Top of SOURCE INFORMATION

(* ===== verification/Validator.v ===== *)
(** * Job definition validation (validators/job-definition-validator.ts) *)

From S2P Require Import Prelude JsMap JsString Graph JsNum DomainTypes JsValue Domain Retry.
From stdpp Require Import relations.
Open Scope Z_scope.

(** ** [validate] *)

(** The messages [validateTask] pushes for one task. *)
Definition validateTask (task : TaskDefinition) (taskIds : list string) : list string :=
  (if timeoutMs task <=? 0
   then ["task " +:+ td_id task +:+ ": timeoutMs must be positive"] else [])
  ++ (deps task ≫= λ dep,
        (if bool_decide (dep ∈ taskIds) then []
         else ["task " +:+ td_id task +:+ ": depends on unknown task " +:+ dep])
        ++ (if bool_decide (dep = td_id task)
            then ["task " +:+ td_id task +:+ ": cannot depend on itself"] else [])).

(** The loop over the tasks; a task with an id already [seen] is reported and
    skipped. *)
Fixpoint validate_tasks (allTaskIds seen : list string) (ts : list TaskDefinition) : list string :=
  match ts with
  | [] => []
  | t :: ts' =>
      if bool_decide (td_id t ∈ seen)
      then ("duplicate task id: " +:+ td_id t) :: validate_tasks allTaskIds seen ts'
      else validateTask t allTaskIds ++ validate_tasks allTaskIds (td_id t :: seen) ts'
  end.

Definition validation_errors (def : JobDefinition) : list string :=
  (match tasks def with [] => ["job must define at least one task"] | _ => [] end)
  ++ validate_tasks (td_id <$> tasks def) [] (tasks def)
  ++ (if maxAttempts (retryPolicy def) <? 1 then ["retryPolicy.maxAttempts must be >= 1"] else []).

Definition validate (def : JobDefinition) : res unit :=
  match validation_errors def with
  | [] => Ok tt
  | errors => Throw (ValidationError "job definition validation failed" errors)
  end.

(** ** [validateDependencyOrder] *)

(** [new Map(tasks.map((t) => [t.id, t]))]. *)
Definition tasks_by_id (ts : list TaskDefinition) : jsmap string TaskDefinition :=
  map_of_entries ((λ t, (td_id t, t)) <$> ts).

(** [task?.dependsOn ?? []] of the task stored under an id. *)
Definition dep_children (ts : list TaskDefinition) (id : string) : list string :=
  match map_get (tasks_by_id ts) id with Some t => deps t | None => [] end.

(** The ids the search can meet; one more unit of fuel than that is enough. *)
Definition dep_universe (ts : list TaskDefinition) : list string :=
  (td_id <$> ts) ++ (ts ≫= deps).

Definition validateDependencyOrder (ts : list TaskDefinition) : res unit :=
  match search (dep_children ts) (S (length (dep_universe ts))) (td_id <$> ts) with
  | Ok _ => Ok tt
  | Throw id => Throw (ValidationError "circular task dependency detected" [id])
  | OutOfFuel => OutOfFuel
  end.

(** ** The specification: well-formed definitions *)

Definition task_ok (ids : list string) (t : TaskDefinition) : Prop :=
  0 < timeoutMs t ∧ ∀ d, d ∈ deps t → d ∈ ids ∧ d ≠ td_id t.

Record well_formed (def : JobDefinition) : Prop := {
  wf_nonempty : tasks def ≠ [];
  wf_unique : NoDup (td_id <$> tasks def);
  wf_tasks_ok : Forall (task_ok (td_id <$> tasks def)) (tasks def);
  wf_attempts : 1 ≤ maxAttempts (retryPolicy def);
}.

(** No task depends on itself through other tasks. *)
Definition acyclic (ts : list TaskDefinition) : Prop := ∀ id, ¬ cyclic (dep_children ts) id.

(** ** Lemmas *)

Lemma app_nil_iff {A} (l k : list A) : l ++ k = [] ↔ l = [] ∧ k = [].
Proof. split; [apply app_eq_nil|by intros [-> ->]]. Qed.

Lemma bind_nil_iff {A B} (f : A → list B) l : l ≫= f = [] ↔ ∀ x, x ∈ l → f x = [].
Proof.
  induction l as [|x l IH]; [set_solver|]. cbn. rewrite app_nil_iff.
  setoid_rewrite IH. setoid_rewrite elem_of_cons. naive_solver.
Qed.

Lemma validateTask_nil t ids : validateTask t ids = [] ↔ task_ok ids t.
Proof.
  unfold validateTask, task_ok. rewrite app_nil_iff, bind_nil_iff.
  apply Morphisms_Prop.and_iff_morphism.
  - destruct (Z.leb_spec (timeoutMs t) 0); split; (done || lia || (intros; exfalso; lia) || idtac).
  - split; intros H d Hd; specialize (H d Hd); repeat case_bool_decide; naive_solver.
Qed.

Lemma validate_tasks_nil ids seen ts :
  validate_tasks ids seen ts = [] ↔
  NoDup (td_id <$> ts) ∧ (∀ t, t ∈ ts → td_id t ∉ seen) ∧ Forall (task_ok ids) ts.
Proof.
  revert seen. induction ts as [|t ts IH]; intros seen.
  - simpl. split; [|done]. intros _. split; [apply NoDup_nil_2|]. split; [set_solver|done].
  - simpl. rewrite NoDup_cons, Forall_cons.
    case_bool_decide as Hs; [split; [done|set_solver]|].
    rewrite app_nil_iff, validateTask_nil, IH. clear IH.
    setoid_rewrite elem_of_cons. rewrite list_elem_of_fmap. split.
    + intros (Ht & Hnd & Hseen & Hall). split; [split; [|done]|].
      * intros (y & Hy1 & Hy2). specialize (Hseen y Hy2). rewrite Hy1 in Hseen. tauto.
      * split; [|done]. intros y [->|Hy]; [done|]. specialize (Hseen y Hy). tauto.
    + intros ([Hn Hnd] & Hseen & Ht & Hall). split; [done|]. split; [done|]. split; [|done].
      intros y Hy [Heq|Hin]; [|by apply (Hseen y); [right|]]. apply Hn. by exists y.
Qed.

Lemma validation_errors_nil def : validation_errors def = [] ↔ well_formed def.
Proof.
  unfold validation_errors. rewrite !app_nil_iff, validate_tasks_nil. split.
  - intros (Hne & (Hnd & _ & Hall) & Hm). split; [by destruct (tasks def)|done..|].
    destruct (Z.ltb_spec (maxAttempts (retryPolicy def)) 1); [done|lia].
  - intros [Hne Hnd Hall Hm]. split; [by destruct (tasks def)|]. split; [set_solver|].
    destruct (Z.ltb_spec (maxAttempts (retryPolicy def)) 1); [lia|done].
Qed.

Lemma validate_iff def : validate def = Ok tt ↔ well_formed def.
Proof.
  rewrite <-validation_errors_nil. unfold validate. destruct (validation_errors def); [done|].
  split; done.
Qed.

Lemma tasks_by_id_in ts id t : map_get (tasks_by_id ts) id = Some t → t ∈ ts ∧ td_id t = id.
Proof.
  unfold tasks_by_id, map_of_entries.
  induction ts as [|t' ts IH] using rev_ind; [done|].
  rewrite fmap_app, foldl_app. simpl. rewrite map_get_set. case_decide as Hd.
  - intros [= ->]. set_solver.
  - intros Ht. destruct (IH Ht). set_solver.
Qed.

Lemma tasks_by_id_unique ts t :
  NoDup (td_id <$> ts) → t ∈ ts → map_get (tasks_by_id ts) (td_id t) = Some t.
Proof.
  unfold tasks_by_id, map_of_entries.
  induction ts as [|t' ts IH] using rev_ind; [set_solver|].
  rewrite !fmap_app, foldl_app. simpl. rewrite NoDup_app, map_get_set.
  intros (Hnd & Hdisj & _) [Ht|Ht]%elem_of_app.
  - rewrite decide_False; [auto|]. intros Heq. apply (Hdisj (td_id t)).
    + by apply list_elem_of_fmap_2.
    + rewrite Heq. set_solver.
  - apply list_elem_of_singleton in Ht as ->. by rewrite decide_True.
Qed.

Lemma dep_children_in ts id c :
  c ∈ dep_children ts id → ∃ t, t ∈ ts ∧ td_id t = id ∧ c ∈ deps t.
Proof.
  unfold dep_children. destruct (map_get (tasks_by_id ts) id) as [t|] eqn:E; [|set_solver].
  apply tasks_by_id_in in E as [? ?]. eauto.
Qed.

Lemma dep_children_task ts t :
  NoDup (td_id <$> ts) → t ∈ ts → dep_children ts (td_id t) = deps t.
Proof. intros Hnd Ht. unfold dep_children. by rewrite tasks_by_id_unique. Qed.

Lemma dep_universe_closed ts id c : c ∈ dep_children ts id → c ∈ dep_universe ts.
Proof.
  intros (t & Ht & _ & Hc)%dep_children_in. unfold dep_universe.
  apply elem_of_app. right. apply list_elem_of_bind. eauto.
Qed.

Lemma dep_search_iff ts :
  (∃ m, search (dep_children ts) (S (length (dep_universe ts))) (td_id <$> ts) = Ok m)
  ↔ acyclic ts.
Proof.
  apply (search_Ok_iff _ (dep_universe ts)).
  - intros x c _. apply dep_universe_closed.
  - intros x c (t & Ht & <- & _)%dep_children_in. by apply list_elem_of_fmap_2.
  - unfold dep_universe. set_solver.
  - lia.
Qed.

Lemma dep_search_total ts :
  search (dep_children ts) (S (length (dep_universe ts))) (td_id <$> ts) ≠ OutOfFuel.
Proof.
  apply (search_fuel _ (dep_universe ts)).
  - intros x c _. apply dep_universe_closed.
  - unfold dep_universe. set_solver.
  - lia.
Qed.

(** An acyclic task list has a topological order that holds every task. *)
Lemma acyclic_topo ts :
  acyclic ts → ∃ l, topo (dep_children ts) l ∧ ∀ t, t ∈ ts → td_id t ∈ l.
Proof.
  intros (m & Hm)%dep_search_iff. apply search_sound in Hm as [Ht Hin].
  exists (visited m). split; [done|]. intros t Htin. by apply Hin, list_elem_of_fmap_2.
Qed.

Bottom of SOURCE INFORMATION

# TASK INSTRUCTIONS
Repeat the lines from the first one in the records through the line containing "cannot depend on", exactly as written, and nothing else.

# REPLY TO THE TASK
(* ===== verification/Validator.v ===== *)
(** * Job definition validation (validators/job-definition-validator.ts) *)

From S2P Require Import Prelude JsMap JsString Graph JsNum DomainTypes JsValue Domain Retry.
From stdpp Require Import relations.
Open Scope Z_scope.

(** ** [validate] *)

(** The messages [validateTask] pushes for one task. *)
Definition validateTask (task : TaskDefinition) (taskIds : list string) : list string :=
  (if timeoutMs task <=? 0
   then ["task " +:+ td_id task +:+ ": timeoutMs must be positive"] else [])
  ++ (deps task ≫= λ dep,
        (if bool_decide (dep ∈ taskIds) then []
         else ["task " +:+ td_id task +:+ ": depends on unknown task " +:+ dep])
        ++ (if bool_decide (dep = td_id task)
            then ["task " +:+ td_id task +:+ ": cannot depend on itself"] else [])).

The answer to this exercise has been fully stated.